(** [nkit_hash_create] either fails or returns a well-formed, empty table
    whose capacity is a power of two, at least 16 and at least the request and
    less than twice it; it succeeds whenever the system provides the memory and
    the request is at most 2^51 buckets.  Requests whose byte count overflows
    [size_t] are refused. *)
Theorem hash_create_sound mem os avail ok node cap :
  ArenaOS_ok os → is_u64 cap →
  match nkit_hash_create os avail ok node cap with
  | (Some ht, _) => ht_ok mem ht ∧ ht_map mem ht = ∅ ∧ ht_count ht = 0 ∧
      cap ≤ ht_capacity ht < Z.max 17 (2 * cap) ∧ ht_capacity ht ≤ 2 ^ 58
  | (None, _) => avail < 0 ∨ ok = false ∨
      (∃ sz, 0 < sz ≤ 2 ^ 57 ∧ (nkit_arena_create os node sz).1 = None) ∨ 2 ^ 51 < cap
  end.
Proof.
  intros Hos Hcap. unfold nkit_hash_create, NKIT_HASH_MIN_CAPACITY.
  destruct (Z.ltb_spec avail 0); [by left|]. destruct ok; [|by right; left]. cbn [negb].
  set (c := if cap <? 16 then 16 else cap).
  assert (Hc : Z.max 16 cap = c ∧ 16 ≤ c < 2 ^ 64)
    by (subst c; destruct (Z.ltb_spec cap 16); unfold is_u64 in Hcap; lia).
  destruct (Z.le_gt_cases c (2 ^ 63)) as [Hle|Hgt].
  2:{ rewrite next_power_of_2_overflow by lia. simpl. lia. }
  rewrite next_power_of_2_log2 by lia. pose proof (pow2_ceil_bounds c ltac:(lia)) as Hb.
  set (k := Z.log2 (c - 1) + 1) in *.
  assert (Hk : 4 ≤ k ≤ 63).
  { assert (Z.log2 15 ≤ Z.log2 (c - 1)) by (apply Z.log2_le_mono; lia).
    assert (Z.log2 (c - 1) < 63) by (apply Z.log2_lt_pow2; lia). simpl in *. lia. }
  rewrite bucket_bytes by lia. destruct (Z.leb_spec k 58) as [Hk58|Hk58].
  2:{ simpl. right; right; right. assert (2 ^ 59 ≤ 2 ^ k) by (apply Z.pow_le_mono_r; lia). lia. }
  assert (Hk5 : 0 < 2 ^ (k + 5) ≤ 2 ^ 63) by (split; [lia|apply Z.pow_le_mono_r; lia]).
  destruct (nkit_arena_create os node _) as [[a|] calls] eqn:Ha.
  2:{ right; right. destruct (Z.le_gt_cases cap (2 ^ 51)); [left|by right].
      exists (2 ^ (k + 5)). split; [|by rewrite Ha].
      split; [lia|]. apply Z.pow_le_mono_r; [lia|].
      assert (2 ^ k < 2 ^ 52) as Hlt by lia.
      apply Z.pow_lt_mono_r_iff in Hlt; lia. }
  destruct (arena_serves_request os node (2 ^ (k + 5)) a calls Hos ltac:(lia) Ha) as (a' & -> & _).
  assert (2 ^ k ≤ 2 ^ 58) by (apply Z.pow_le_mono_r; lia).
  rewrite u64_small by (unfold is_u64; lia). split_and!; simpl; try lia.
  - split; simpl; rewrite ?cleared_buckets_live; try done; try lia.
    + split; simpl; [exists k; split; [lia|done]|done|by apply cleared_buckets_length; lia].
    + apply cleared_buckets_rh.
    + constructor.
  - unfold ht_map. simpl. by rewrite cleared_buckets_live.
  - destruct (Z.eq_dec k 4) as [->|]; [lia|].
    assert (2 ^ 5 ≤ 2 ^ k) by (apply Z.pow_le_mono_r; lia). lia.
Qed.

(** [_nkit_hash_resize] never loses or invents an entry and never hangs: it
    returns a well-formed table with the same map, the same count and either
    the old buckets (no arena to be had) or twice the capacity. *)
Theorem hash_resize_preserves mem os ht :
  ArenaOS_ok os → ht_ok mem ht →
  ∃ ht' calls, nkit_hash_resize mem os ht = Some (ht', calls) ∧ ht_ok mem ht' ∧
    ht_map mem ht' = ht_map mem ht ∧ ht_count ht' = ht_count ht ∧
    (ht' = ht ∨ ht_capacity ht' = 2 * ht_capacity ht) ∧
    ((nkit_arena_create os (ht_node_id ht) (64 * ht_capacity ht)).1 ≠ None →
     ht_capacity ht ≤ 2 ^ 57 → ht_capacity ht' = 2 * ht_capacity ht).
Proof.
  intros Hos Hok. pose proof (geo_bounds ht (ok_geo _ _ Hok)).
  destruct (resize_spec mem os ht Hos Hok) as (ht' & calls & E & Hok' & Hp & Hc & _ & Hcap & Hgrow).
  exists ht', calls. split_and!; auto. apply ht_map_perm; [apply Hok|done].
Qed.

(** When every slot is taken and no larger arena can be had, a put of a new
    key never returns: the resize leaves the table as it is and, although no
    probe leaves the bucket array, the insertion loop yields no result after
    any number of iterations (the caller holds the table's lock meanwhile; the
    header documents a -1 for a full table). *)
Theorem hash_put_full_hangs mem os ht key len v :
  ht_full mem ht → 0 < len →
  (nkit_arena_create os (ht_node_id ht) (64 * ht_capacity ht)).1 = None →
  ht_capacity ht ≤ 2 ^ 57 → read_bytes mem key len ∉ (key_of mem <$> ht_buckets ht) →
  (∃ calls, nkit_hash_resize mem os ht = Some (ht, calls)) ∧
  (∀ s, is_Some (ht_buckets ht !! Z.to_nat (Z.land s (ht_mask ht)))) ∧
  ∀ fuel, nkit_hash_put_internal mem fuel ht (nkit_fnv1a mem key len) key len v false = None.
Proof.
  intros Hfull Hlen Harena Hcap Hnin. pose proof (full_geo _ _ Hfull) as Hg.
  pose proof (geo_bounds ht Hg). split_and!.
  - unfold nkit_hash_resize, sizeof_nkit_bucket_t.
    rewrite (u64_small (_ * 2)), (u64_small (32 * _)) by (unfold is_u64; lia).
    replace (32 * (ht_capacity ht * 2)) with (64 * ht_capacity ht) by lia.
    destruct (nkit_arena_create os _ _) as [[a|] c]; [done|by exists c].
  - intros s. rewrite (geo_land ht Hg). apply (slot_bucket ht Hg).
  - intros fuel. apply put_loop_full; auto; simpl; [lia|].
    pose proof (fnv1a_range mem key len). unfold live. simpl. lia.
Qed.

(** ** Witnesses *)

(** Memory whose byte at address [a] is [a mod 256], a key being one byte. *)
Definition demo_mem (a : Z) : Z := a mod 256.

(** A system whose memory is exhausted. *)
Definition full_os : arena_os := {|
  os_malloc := true;
  os_shift_out _ := 0;
  os_mmap _ _ := MAP_FAILED;
  os_mbind _ _ _ _ := 0;
  os_madvise _ _ := 0;
  os_pagesize := 4096;
|}.

Definition demo_table : nkit_hash_t :=
  mk_hash (cleared_buckets 16) 16 15 0 (Some demo_arena) 0.

Lemma demo_table_ok : ht_ok demo_mem demo_table ∧ ht_map demo_mem demo_table = ∅.
Proof.
  split; [split|by vm_compute].
  - split; [by exists 4|done|done].
  - apply cleared_buckets_rh.
  - done.
  - done.
  - constructor.
  - constructor.
Qed.

Definition demo_ops : list hash_op :=
  [HPut 1 1 100; HPut 2 1 200; HPut 257 1 300; HGet 1 1; HRemove 2 1; HGet 2 1; HPut 0 4 7; HCount].

(** Fifteen puts of distinct keys, memory being refused; one more would take the
    last slot. *)
Definition puts (n : nat) : list hash_op := map (λ i, HPut (Z.of_nat i) 1 (Z.of_nat i)) (seq 1 n).

Definition with_os (os : arena_os) (ops : list hash_op) : list (arena_os * hash_op) := (λ o, (os, o)) <$> ops.

#[export] Instance full_os_ok : ArenaOS_ok full_os.
Proof. split; try done. by exists 12. Qed.

Lemma hash_refines_map_witness :
  (∃ served rest ht', with_os (demo_os false true) demo_ops = served ++ rest ∧
     hash_exec demo_mem demo_table served = Some ((map_exec demo_mem ∅ served.*2).1, ht') ∧
     (rest = [] → ht_map demo_mem ht' = {[ [1] := 300 ]})) ∧
  (map_exec demo_mem ∅ demo_ops).1 = [0; 0; 0; 300; 0; NULL; -1; 1] ∧
  ∃ served rest ht', with_os full_os (puts 16) = served ++ rest ∧
    hash_exec demo_mem demo_table served = Some ((map_exec demo_mem ∅ served.*2).1, ht') ∧ ht_ok demo_mem ht'.
Proof.
  assert (H : ∀ os ops, ArenaOS_ok os → Forall op_args_ok ops → (length ops ≤ 16)%nat →
    ∃ served rest ht', with_os os ops = served ++ rest ∧
      hash_exec demo_mem demo_table served = Some ((map_exec demo_mem ∅ served.*2).1, ht') ∧ ht_ok demo_mem ht' ∧
      ht_map demo_mem ht' = (map_exec demo_mem ∅ served.*2).2).
  { intros os ops Hos Hops Hlen. rewrite <-(proj2 demo_table_ok).
    destruct (hash_refines_map demo_mem demo_table (with_os os ops)) as (served & rest & ht' & ? & ? & ? & ? & _).
    - apply demo_table_ok.
    - unfold with_os. rewrite length_fmap. cbn [demo_table ht_count]. lia.
    - unfold with_os. apply Forall_fmap. by eapply Forall_impl.
    - eauto 10. }
  split; [|split; [by vm_compute|]].
  - destruct (H (demo_os false true) demo_ops) as (served & rest & ht' & E & Ex & _ & Hm).
    + apply _.
    + repeat (apply Forall_cons; split; [first [exact I|split; lia]|]). done.
    + cbn; lia.
    + exists served, rest, ht'. split_and!; auto. intros ->. rewrite app_nil_r in E. rewrite Hm, <-E. by vm_compute.
  - destruct (H full_os (puts 16)) as (served & rest & ht' & E & Ex & Hok & _).
    + apply _.
    + apply Forall_forall. intros o (i & <- & Hi%in_seq)%list_elem_of_In%in_map_iff. split; lia.
    + done.
    + eauto 10.
Defined.

Lemma hash_create_sound_witness :
  match nkit_hash_create (demo_os false true) 0 true 0 20 with
  | (Some ht, _) => ht_ok demo_mem ht ∧ ht_capacity ht < 40
  | (None, _) => False
  end.
Proof.
  pose proof (hash_create_sound demo_mem (demo_os false true) 0 true 0 20 (demo_os_ok _ _)
    ltac:(split; lia)) as H.
  destruct (nkit_hash_create _ _ _ _ _) as [[ht|] calls].
  - destruct H as (Hok & _ & _ & Hc & _). split; [done|lia].
  - destruct H as [?|[?|[(sz & Hsz & H)|?]]]; [lia|done| |lia]. exfalso. revert H. unfold nkit_arena_create.
    rewrite (proj2 (Z.eqb_neq sz 0)), HUGE_PAGE_SIZE_pow2 by lia.
    destruct (align_up_bounds sz 21) as [Hb _]; [lia|lia|lia|]. cbn [demo_os os_malloc os_mmap negb].
    by rewrite orb_true_r, (proj2 (Z.eqb_neq (align_up sz (2 ^ 21)) 0)), (proj2 (Z.ltb_ge _ _)) by lia.
Defined.

Lemma hash_resize_preserves_witness :
  ∃ ht' calls, nkit_hash_resize demo_mem (demo_os false true) demo_table = Some (ht', calls) ∧
    ht_map demo_mem ht' = ∅ ∧ ht_capacity ht' = 32.
Proof.
  destruct (hash_resize_preserves demo_mem (demo_os false true) demo_table (demo_os_ok _ _)
    (proj1 demo_table_ok)) as (ht' & calls & E & _ & Hm & _ & _ & Hg).
  exists ht', calls. split_and!; [done| |].
  - rewrite Hm. apply demo_table_ok.
  - apply Hg; [by vm_compute|]. simpl. lia.
Defined.

(** Sixteen puts of distinct keys, all accepted, on a system that gives no
    further memory. *)
Definition packed_table : nkit_hash_t :=
  match hash_exec demo_mem demo_table (with_os full_os (puts 16)) with
  | Some (_, ht) => ht
  | None => demo_table
  end.

Lemma packed_table_full : ht_full demo_mem packed_table.
Proof.
  split.
  - split; [by exists 4|by vm_compute|by vm_compute].
  - apply (bool_decide_unpack _). by vm_compute.
  - apply (bool_decide_unpack _). by vm_compute.
  - apply (bool_decide_unpack _). by vm_compute.
Qed.

Lemma hash_put_full_hangs_witness :
  (∃ rs, hash_exec demo_mem demo_table (with_os full_os (puts 16)) = Some (rs, packed_table)) ∧
  ∀ fuel, nkit_hash_put_internal demo_mem fuel packed_table (nkit_fnv1a demo_mem 17 1) 17 1 0
            false = None.
Proof.
  split; [eexists; by vm_compute|].
  refine (proj2 (proj2 (hash_put_full_hangs demo_mem full_os packed_table 17 1 0
    packed_table_full _ _ _ _))).
  - lia.
  - by vm_compute.
  - by vm_compute.
  - apply (bool_decide_unpack _). by vm_compute.
Defined.
(* ===== verification/Linear.v ===== *)
(** * Calls that take effect at one moment

    For the structures without a lock.  As in [Locked], a call begins, takes effect
    and returns; here the specification may also refuse an operation, which then
    changes nothing.  The ring ([RingLin]) and the deque ([DequeLin]) are proved
    against it. *)

From stdpp Require Import prelude.
From S2P Require Import Prelude FairLock McsLock Locked.

Section linear.
Context {S O R : Type} `{EqDecision O, EqDecision R}.
(** The sequential object, and the results that refuse. *)
Context (spec : S → O → R * S) (refused : R → bool).
Implicit Types (es : list (lk_event O R)).

(** The effects in the order they are taken. *)
Definition effects es : list (O * R) :=
  omap (λ e, match e with Applied _ o r => Some (o, r) | _ => None end) es.

Lemma effects_app es es' : effects (es ++ es') = effects es ++ effects es'.
Proof. apply omap_app. Qed.

(** The object, which may also refuse. *)
Definition weak_step (s : S) (e : O * R) : option S :=
  if refused e.2 then Some s
  else if decide ((spec s e.1).1 = e.2) then Some (spec s e.1).2 else None.

Lemma weak_step_refused s o r : refused r = true → weak_step s (o, r) = Some s.
Proof. unfold weak_step. cbn. by intros ->. Qed.

Lemma weak_step_done s o r s' : refused r = false → spec s o = (r, s') → weak_step s (o, r) = Some s'.
Proof. unfold weak_step. cbn. intros -> ->. cbn. by rewrite decide_True. Qed.

Lemma weak_step_answer s o r s' : refused r = false → weak_step s (o, r) = Some s' → (spec s o).1 = r.
Proof. unfold weak_step. cbn. intros ->. by case_decide. Qed.

(** A call never returns before it has taken effect or been refused. *)
Definition no_reject (o : O) : option R := None.

Definition history (t : nat) es : option call_status := call_history no_reject t es.

(** A step of thread [t], whose call was at [c] and is then at [c']; the others see
    nothing of it. *)
Lemma history_own t es es' c c' :
  history t es = Some c → run (status_step no_reject t) c es' = Some c' → history t (es ++ es') = Some c'.
Proof. intros H1 H2. unfold history. by rewrite (call_history_app _ _ _ _ _ H1). Qed.

Lemma history_other t u es es' c :
  history t es = Some c → u ≠ t → Forall (event_of u) es' → history t (es ++ es') = Some c.
Proof. intros H1 Hne Hev. unfold history. rewrite (call_history_app _ _ _ _ _ H1). by apply (run_other _ t u). Qed.
End linear.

:::::

DIRECTIONS FOR THIS TASK
Through the line that contains "exists (2 ^", copy the material above exactly, beginning at its first line and including nothing more.

ANSWER TO THE PROBLEM
(** [nkit_hash_create] either fails or returns a well-formed, empty table
    whose capacity is a power of two, at least 16 and at least the request and
    less than twice it; it succeeds whenever the system provides the memory and
    the request is at most 2^51 buckets.  Requests whose byte count overflows
    [size_t] are refused. *)
Theorem hash_create_sound mem os avail ok node cap :
  ArenaOS_ok os → is_u64 cap →
  match nkit_hash_create os avail ok node cap with
  | (Some ht, _) => ht_ok mem ht ∧ ht_map mem ht = ∅ ∧ ht_count ht = 0 ∧
      cap ≤ ht_capacity ht < Z.max 17 (2 * cap) ∧ ht_capacity ht ≤ 2 ^ 58
  | (None, _) => avail < 0 ∨ ok = false ∨
      (∃ sz, 0 < sz ≤ 2 ^ 57 ∧ (nkit_arena_create os node sz).1 = None) ∨ 2 ^ 51 < cap
  end.
Proof.
  intros Hos Hcap. unfold nkit_hash_create, NKIT_HASH_MIN_CAPACITY.
  destruct (Z.ltb_spec avail 0); [by left|]. destruct ok; [|by right; left]. cbn [negb].
  set (c := if cap <? 16 then 16 else cap).
  assert (Hc : Z.max 16 cap = c ∧ 16 ≤ c < 2 ^ 64)
    by (subst c; destruct (Z.ltb_spec cap 16); unfold is_u64 in Hcap; lia).
  destruct (Z.le_gt_cases c (2 ^ 63)) as [Hle|Hgt].
  2:{ rewrite next_power_of_2_overflow by lia. simpl. lia. }
  rewrite next_power_of_2_log2 by lia. pose proof (pow2_ceil_bounds c ltac:(lia)) as Hb.
  set (k := Z.log2 (c - 1) + 1) in *.
  assert (Hk : 4 ≤ k ≤ 63).
  { assert (Z.log2 15 ≤ Z.log2 (c - 1)) by (apply Z.log2_le_mono; lia).
    assert (Z.log2 (c - 1) < 63) by (apply Z.log2_lt_pow2; lia). simpl in *. lia. }
  rewrite bucket_bytes by lia. destruct (Z.leb_spec k 58) as [Hk58|Hk58].
  2:{ simpl. right; right; right. assert (2 ^ 59 ≤ 2 ^ k) by (apply Z.pow_le_mono_r; lia). lia. }
  assert (Hk5 : 0 < 2 ^ (k + 5) ≤ 2 ^ 63) by (split; [lia|apply Z.pow_le_mono_r; lia]).
  destruct (nkit_arena_create os node _) as [[a|] calls] eqn:Ha.
  2:{ right; right. destruct (Z.le_gt_cases cap (2 ^ 51)); [left|by right].
      exists (2 ^ (k + 5)). split; [|by rewrite Ha].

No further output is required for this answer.